購買意欲が底をつく時代の空気の中、ユニクロのようにリーズナブルで「標準化」した商品を店舗展開していくのもひとつの成功例でしょう。
しかし、現代の若者が「物欲が乏しい」といわれる背景には、企業が彼らの嗜好の多様性に対応できていないという側面もあります。
ユニクロとは対照的に、顧客の様々な好みに応じ適切な商品を提供し、売り上げを拡大している「ポイント」というアパレル会社があります。
現在、20~30代の女性を対象にした12のブランドがあり、国内外に646店舗があります。04年には東証一部に上場し、09年2月期(連結)の売上高は867億円。10期連続で増収増益という勢いで、年商はファーストリテイリングやしまむらにはおよばないものの、経常利益率は18%と両社を上回っています。昨秋には、製品・経営手法において革新的で独自性のある戦略を実行し、高い収益性を達成する企業を表彰する「ポーター賞」(一橋大学大学院 国際企業戦略研究科主催)も受賞しました。
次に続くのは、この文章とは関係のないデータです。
Lemma put_block_info_Ok_inv (db db' : BlockHashDbs) bh info d :
  put_block_info bh info d db = (Ok tt, db') →
  ∃ hd w, headers db !! bh = Some hd
    ∧ (prev_blockhash hd = all_zeros → w = header_work hd)
    ∧ (prev_blockhash hd ≠ all_zeros →
       ∃ pw, cumulative_work db !! prev_blockhash hd = Some pw ∧ w = pw + header_work hd)
    ∧ db' = mkBlockHashDbs (<[bh := coinbase_txid info]> (coinbase_txids db))
              (<[bh := w]> (cumulative_work db)) (<[bh := d]> (diffs db)) (headers db) (heights db).
Proof.
  unfold put_block_info. intros Hp. stinv.
  repeat match goal with Hg : st_get _ = _ |- _ => injection Hg as <- <- end.
  match goal with Hw : (if _ then _ else _) = Ok ?w |- _ => rename Hw into Hwork; eexists _, w end.
  split_and!; [done| | |].
  - intros Hz. rewrite bool_decide_true in Hwork by done. by injection Hwork as <-.
  - intros Hz. rewrite bool_decide_false in Hwork by done.
    revert Hwork. destruct (cumulative_work db !! _) as [pw|]; [|done]. intros [= <-]. eauto.
  - by match goal with Hs : st_put _ _ = _ |- _ => injection Hs as <- end.
Qed.

(** Connecting a block on top of the chain extends it. *)
Lemma connect_block_inv self clock block db chain ev db' :
  (∀ hd, 0 < header_work hd) →
  db_inv db chain →
  headers (block_hashes db) !! block_hash (header block) = Some (header block) →
  block_ok (utxos_of chain) block →
  map_Forall (λ _ o, is_p2mr_script (script_pubkey o) = false) (extra_prevouts self) →
  connect_block self clock block db = (Ok ev, db') →
  db_inv db' (block :: chain).
Proof.
  intros Hwpos [Hwf Htip Hut Hch] Hhd [Hf Hn Hcb] Hx Hc.
  apply connect_block_Ok_inv in Hc
    as (h & cb & d & u & b & tw & w & Hp & Hh & Hcoin & Hv & Hap & Hput & Htw & Hw & -> & _).
  rewrite Htip in Hp. pose proof (chain_stored_fresh _ _ Hch) as Hall.
  rewrite Hut in Hv, Hap. apply validate_and_diff_compute in Hv as ->; [|done..].
  pose proof (compute_block_diff_inv block (utxos_of chain) Hall Hf) as [Hafter _ Hsub _].
  rewrite apply_diff_Ok in Hap by done. injection Hap as <-. rewrite <- Hafter.
  pose proof (next_height _ chain block Hwf Hch Hhd Hp) as Hnext.
  apply put_block_info_Ok_inv in Hput as (hd & w' & Hhd' & Hw0 & Hw1 & ->).
  rewrite Hhd in Hhd'. injection Hhd' as <-. cbn [cumulative_work] in Hw, Htw.
  rewrite lookup_insert_eq in Hw. injection Hw as ->.
  assert (w = work_of (block :: chain) ∧ heavier w tw = true) as [-> ->].
  { rewrite Htip in Htw. destruct chain as [|c rest]; cbn [tip_of head fmap option_fmap option_map default from_option id] in Hp, Htw.
    - subst tw. by rewrite Hw0.
    - pose proof (chain_heights _ c rest Hwf Hch) as Hc. rewrite len_cons in Hnext.
      destruct Hch as (Hhc & _ & _ & Hcw & _).
      assert (prev_blockhash (header block) ≠ all_zeros) as Hnz.
      { rewrite Hp. intros Hz. rewrite Hz, (wf_zeros _ Hwf) in Hhc. done. }
      destruct (Hw1 Hnz) as (pw & Hpw & ->). cbn in Hp. rewrite Hp, Hcw in Hpw. injection Hpw as <-.
      destruct Htw as (tw' & Htw & ->). cbn in Htw. rewrite lookup_insert_ne in Htw.
      2: { intros He. rewrite He, Hc in Hnext. injection Hnext. lia. }
      rewrite Hcw in Htw. injection Htw as <-. split; [done|]. cbn [heavier].
      apply Z.ltb_lt. specialize (Hwpos (header block)). cbn [work_of]. lia. }
  split; [by destruct Hwf; split|done|done|].
  cbn [chain_stored block_hashes headers diffs cumulative_work coinbase_txids].
  rewrite !lookup_insert_eq. split_and!; [done|done|done|done|by eexists|done|].
  eapply chain_stored_insert; [done|done|exact Hnext|lia].
Qed.

(** A rejection changes nothing. *)
Lemma connect_block_reject self clock block e db db' :
  is_fatal e = false → connect_block self clock block db = (Err e, db') → db' = db.
Proof.
  intros Hfatal. unfold connect_block, connect_block_pass_through. intros Hc. errinv.
  all: stinv; repeat match goal with Hg : st_get _ = _ |- _ => injection Hg as <- <- end; try done.
  - exfalso. revert Hc. match goal with |- match ?t with _ => _ end = _ → _ => destruct t end; intros Hc; errinv; done.
  - revert Hc. by destruct (heavier _ _).
Qed.

(** ** disconnect_block *)

Lemma db_inv_header_info db chain bh hd :
  db_inv db chain → headers (block_hashes db) !! bh = Some hd →
  ∃ h, get_header_info (block_hashes db) bh
       = Ok (mkHeaderInfo bh (prev_blockhash hd) h (header_work hd) (time hd)).
Proof.
  intros [Hwf _ _ _] Hhd. unfold get_header_info, try_get_header_info. rewrite Hhd.
  pose proof (wf_header _ Hwf _ _ Hhd) as Hb.
  rewrite bool_decide_false by (intros Hn; by apply Hn). rewrite Hb.
  destruct (at_height_known (block_hashes db) bh Hwf) as (h & [[-> _]|(_ & -> & _)]).
  - right. by eexists.
  - by rewrite (wf_zeros _ Hwf) in Hhd.
  - by exists h.
Qed.

(** Disconnecting the tip gives the databases of the chain below it. *)
Lemma disconnect_tip db b rest :
  db_inv db (b :: rest) →
  disconnect_block (block_hash (header b)) db
  = (Ok [DisconnectBlockEvent (block_hash (header b))],
     mkDbs (block_hashes db) (tip_of rest) (utxos_of rest))
  ∧ db_inv (mkDbs (block_hashes db) (tip_of rest) (utxos_of rest)) rest.
Proof.
  intros Hinv. pose proof Hinv as [Hwf Htip Hut Hch].
  pose proof Hch as (Hhd & Hp & Hd & _ & _ & Hf & Hr).
  split; [|by split].
  destruct (db_inv_header_info _ _ _ _ Hinv Hhd) as (h & Hinfo).
  assert (undo_diff (compute_block_diff b (utxos_of rest)) (p2mr_utxos db) = (Ok tt, utxos_of rest)) as Hundo.
  { rewrite undo_diff_Ok, Hut. cbn [utxos_of].
    pose proof (compute_block_diff_inv b _ (chain_stored_fresh _ _ Hr) Hf) as [-> _ ? ?].
    by rewrite diff_undo_apply. }
  unfold disconnect_block, mbind, st_bind, st_get. rewrite Hd, Htip. cbn [tip_of head fmap option_fmap option_map].
  rewrite bool_decide_false by (intros Hn; by apply Hn). cbn -[all_zeros].
  rewrite Hinfo. cbn -[all_zeros]. unfold st_map_err, undo, on_utxos. cbn -[all_zeros].
  rewrite Hundo. cbn -[all_zeros]. unfold put_tip. cbn -[all_zeros].
  do 2 f_equal. rewrite Hp. destruct rest as [|c rest]; [by rewrite bool_decide_false by (intros Hn; by apply Hn)|].
  cbn -[all_zeros]. rewrite bool_decide_true; [done|]. intros Hz. destruct Hr as (Hhc & _).
  by rewrite Hz, (wf_zeros _ Hwf) in Hhc.
Qed.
同社の特徴は、とりわけ顧客の女性を細かくセグメンテーションしてブランド展開をしているところにあります。顧客の嗜好に合わせて、細かくコンセプトを変え、それに合わせて店の立地や販売戦略をそれぞれ練っていきます。
同社の代表的なブランドに、「ローリーズファーム」と「ジーナシス」があります。前者のコンセプトは、普通の生活感覚を持った女性に清潔感のあるコーディネートを提案する。親が安心して買ってあげられるような「優等生」タイプのファッションです。後者のコンセプトは、素材・ディテールにこだわり、「女性からみた格好よさ」を訴求すること。都会でばりばり働く「キャリア・ウーマン」タイプのファッションです。